• **YOUR ASSIGNMENT**
Retype the full set of data, character for character.
____ RECORDS SHOWN
(* ===================================================================== *)
(** ** VegetationGenerator *)
(* ===================================================================== *)

(** [HeightmapTerrain*]: [None] is the null pointer, [Some h] a terrain
    whose [sampleHeightWorld] is the pure height query [h]. *)
Definition HeightmapTerrain : Type := option (Q -> Q -> Q).

Module VegetationGenerator.
Section WithPlatform.
Variable P : Platform.

(** The members of the class. *)
Record t : Type := mk {
  terrain : HeightmapTerrain;
  config : VegetationConfig.t;
  terrainSizeX : Q;
  terrainSizeZ : Q;
  rng : mt19937 P;
  noise : NoiseGenerator.t;
  spatialGrid : SpatialHashGrid.t;
  grassItems : list VegetationItem.t;
  rockItems : list VegetationItem.t
}.

(** A default-constructed generator: [std::mt19937]'s default seed is
    5489 and the noise generator's default argument is 12345. *)
Definition new : t :=
  mk None VegetationConfig.default 0 0 (mt_seed P 5489)
     (NoiseGenerator.new P 12345) SpatialHashGrid.new [] [].

(** Assignments to single members. *)
Definition set_terrain (v : HeightmapTerrain) (s : t) : t :=
  mk v (config s) (terrainSizeX s) (terrainSizeZ s) (rng s) (noise s)
     (spatialGrid s) (grassItems s) (rockItems s).
Definition set_config (v : VegetationConfig.t) (s : t) : t :=
  mk (terrain s) v (terrainSizeX s) (terrainSizeZ s) (rng s) (noise s)
     (spatialGrid s) (grassItems s) (rockItems s).
Definition set_terrainSizeX (v : Q) (s : t) : t :=
  mk (terrain s) (config s) v (terrainSizeZ s) (rng s) (noise s)
     (spatialGrid s) (grassItems s) (rockItems s).
Definition set_terrainSizeZ (v : Q) (s : t) : t :=
  mk (terrain s) (config s) (terrainSizeX s) v (rng s) (noise s)
     (spatialGrid s) (grassItems s) (rockItems s).
Definition set_rng (v : mt19937 P) (s : t) : t :=
  mk (terrain s) (config s) (terrainSizeX s) (terrainSizeZ s) v (noise s)
     (spatialGrid s) (grassItems s) (rockItems s).
Definition set_noise (v : NoiseGenerator.t) (s : t) : t :=
  mk (terrain s) (config s) (terrainSizeX s) (terrainSizeZ s) (rng s) v
     (spatialGrid s) (grassItems s) (rockItems s).
Definition set_spatialGrid (v : SpatialHashGrid.t) (s : t) : t :=
  mk (terrain s) (config s) (terrainSizeX s) (terrainSizeZ s) (rng s) (noise s)
     v (grassItems s) (rockItems s).
Definition set_grassItems (v : list VegetationItem.t) (s : t) : t :=
  mk (terrain s) (config s) (terrainSizeX s) (terrainSizeZ s) (rng s) (noise s)
     (spatialGrid s) v (rockItems s).
Definition set_rockItems (v : list VegetationItem.t) (s : t) : t :=
  mk (terrain s) (config s) (terrainSizeX s) (terrainSizeZ s) (rng s) (noise s)
     (spatialGrid s) (grassItems s) v.

(** One draw from a freshly constructed distribution, on the member
    [rng]. *)
Definition draw_real (a b : Q) (s : t) : Q * t :=
  let '(v, g) := uniform_real P a b (rng s) in (v, set_rng g s).
Definition draw_int (a b : Z) (s : t) : Z * t :=
  let '(v, g) := uniform_int P a b (rng s) in (v, set_rng g s).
________
• **RESPONSE BELOW**
(* ===================================================================== *)
(** ** VegetationGenerator *)
(* ===================================================================== *)

(** [HeightmapTerrain*]: [None] is the null pointer, [Some h] a terrain
    whose [sampleHeightWorld] is the pure height query [h]. *)
Definition HeightmapTerrain : Type := option (Q -> Q -> Q).

Module VegetationGenerator.
Section WithPlatform.
Variable P : Platform.

(** The members of the class. *)
Record t : Type := mk {
  terrain : HeightmapTerrain;
  config : VegetationConfig.t;
  terrainSizeX : Q;
  terrainSizeZ : Q;
  rng : mt19937 P;
  noise : NoiseGenerator.t;
  spatialGrid : SpatialHashGrid.t;
  grassItems : list VegetationItem.t;
  rockItems : list VegetationItem.t
}.

(** A default-constructed generator: [std::mt19937]'s default seed is
    5489 and the noise generator's default argument is 12345. *)
Definition new : t :=
  mk None VegetationConfig.default 0 0 (mt_seed P 5489)
     (NoiseGenerator.new P 12345) SpatialHashGrid.new [] [].

(** Assignments to single members. *)
Definition set_terrain (v : HeightmapTerrain) (s : t) : t :=
  mk v (config s) (terrainSizeX s) (terrainSizeZ s) (rng s) (noise s)
     (spatialGrid s) (grassItems s) (rockItems s).
Definition set_config (v : VegetationConfig.t) (s : t) : t :=
  mk (terrain s) v (terrainSizeX s) (terrainSizeZ s) (rng s) (noise s)
     (spatialGrid s) (grassItems s) (rockItems s).
Definition set_terrainSizeX (v : Q) (s : t) : t :=
  mk (terrain s) (config s) v (terrainSizeZ s) (rng s) (noise s)
     (spatialGrid s) (grassItems s) (rockItems s).
Definition set_terrainSizeZ (v : Q) (s : t) : t :=
  mk (terrain s) (config s) (terrainSizeX s) v (rng s) (noise s)
     (spatialGrid s) (grassItems s) (rockItems s).
Definition set_rng (v : mt19937 P) (s : t) : t :=
  mk (terrain s) (config s) (terrainSizeX s) (terrainSizeZ s) v (noise s)
     (spatialGrid s) (grassItems s) (rockItems s).
Definition set_noise (v : NoiseGenerator.t) (s : t) : t :=
  mk (terrain s) (config s) (terrainSizeX s) (terrainSizeZ s) (rng s) v
     (spatialGrid s) (grassItems s) (rockItems s).
Definition set_spatialGrid (v : SpatialHashGrid.t) (s : t) : t :=
  mk (terrain s) (config s) (terrainSizeX s) (terrainSizeZ s) (rng s) (noise s)
     v (grassItems s) (rockItems s).
Definition set_grassItems (v : list VegetationItem.t) (s : t) : t :=
  mk (terrain s) (config s) (terrainSizeX s) (terrainSizeZ s) (rng s) (noise s)
     (spatialGrid s) v (rockItems s).
Definition set_rockItems (v : list VegetationItem.t) (s : t) : t :=
  mk (terrain s) (config s) (terrainSizeX s) (terrainSizeZ s) (rng s) (noise s)
     (spatialGrid s) (grassItems s) v.

(** One draw from a freshly constructed distribution, on the member
    [rng]. *)
Definition draw_real (a b : Q) (s : t) : Q * t :=
  let '(v, g) := uniform_real P a b (rng s) in (v, set_rng g s).
Definition draw_int (a b : Z) (s : t) : Z * t :=
  let '(v, g) := uniform_int P a b (rng s) in (v, set_rng g s).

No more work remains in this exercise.